The second room to marry is the original Pang Village, South Pang Xunrui people dry milk daughter. This woman is just two years younger than him, looks handsome eyes Linger. She did not know how to get married, and he has been familiar with all the secrets between men and women at this time. He looked at her shyness and panic and think of their first silly hand feel more stimulating. When he coaxed to dodge and not dare to violate Au his daughter-in-law into the body when he heard her not a joy but a cry of pain. When he tired to rest down, only to find medial pain in the shoulders, she bitten him rotten. He relieved the pain when the heart on the tide from the spoiled on the spoiled daughter of the wayward little angry. Was about to attack, she was over his shoulder and hinted that he once again. Once the first intercourse between men and women, she becomes unruly wayward. The woman from the sedan wore red silk covered towel into the white house floor to lie down into a thin coffin carried out of the gatehouse, the time is less than a year, is the death of tuberculosis.

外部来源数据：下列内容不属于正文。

Lemma list_Element_Next_run s es i x :
  Rep s es → es !! i = Some x →
  list_Element_Next (e_node x) s = Ok (e_node <$> es !! S i) s 1.
Proof.
  intros HR Hx. unfold list_Element_Next, bind, read_elem, ret.
  rewrite (rep_node _ _ HR i x Hx). simpl.
  destruct (es !! S i) as [x'|] eqn:Hx'.
  - rewrite (node_at_lookup _ _ _ _ Hx'). rewrite decide_False; [done|].
    intros [= Heq]. rewrite <- (node_at_lookup (lister s) _ _ _ Hx') in Heq.
    eapply node_at_ne_root; [apply (rep_nodes _ _ HR)| |exact Heq].
    by eapply lookup_lt_Some.
  - rewrite node_at_ge by by apply lookup_ge_None.
    by rewrite decide_True.
Qed.

Lemma items_lookup es i x :
  es !! i = Some x →
  (item_of <$> view es) !! i = Some (item_of (e_key x, e_val x)).
Proof.
  intros Hx. unfold view. by rewrite !list_lookup_fmap, Hx.
Qed.

Lemma items_length es : length (item_of <$> view es) = length es.
Proof. by rewrite length_fmap, view_length. Qed.

Lemma Iter_inv s es stop : IterInv s es stop (Iter s).
Proof.
  split; simpl; try done.
  - unfold sent. simpl. lia.
  - unfold chbufSize. lia.
  - intros v Hv. by apply elem_of_nil in Hv.
Qed.

Section Steps.
Variables (s : State) (es : list Entry) (stop : ElemVal → bool).
Hypothesis HR : Rep s es.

【评】“房”继续错译,“南原”错译,“殷实人家”人家错译,“奶干女儿”女儿,整句说不通——碰到这种文化特色的词语,翻译不通我想是正常的。其他的错误类似。
    搬运自下面这个问题,不过感觉其实更适合答在这里:
    如何评价「谷歌用神经机器系统把汉语翻译成英语,错误率最高下降85%」? - 王赟 Maigo 的回答

  1. 谷歌的神经网络翻译(GNMT)的性能与传统的基于词组的翻译(PBMT)相比,的确有了显著的提高。在不同的语言对上,GNMT把PBMT与人工翻译的鸿沟缩小了 58% ~ 87%,在某些语言对上可以说接近了人工翻译的水平。
  2. 但是,说GNMT将取代人工翻译,还为时尚早。GNMT仍然时不时地会犯一些很傻的错误,论文的最后一页列举了一些,机智的网友们也发现了不少。实际场合的翻译,尤其是书面翻译,对这样的错误容忍度很低。
  3. GNMT的贡献主要还是在不为用户所了解的技术方面。神经网络翻译与PBMT相比,模型「清爽」了许多,一个神经网络搞定一切,只是一直以来在性能和速度方面比不上PBMT。GNMT把神经网络翻译在性能和速度方面的潜力发挥了出来,我觉得神经网络翻译在不久的将来将成为主流。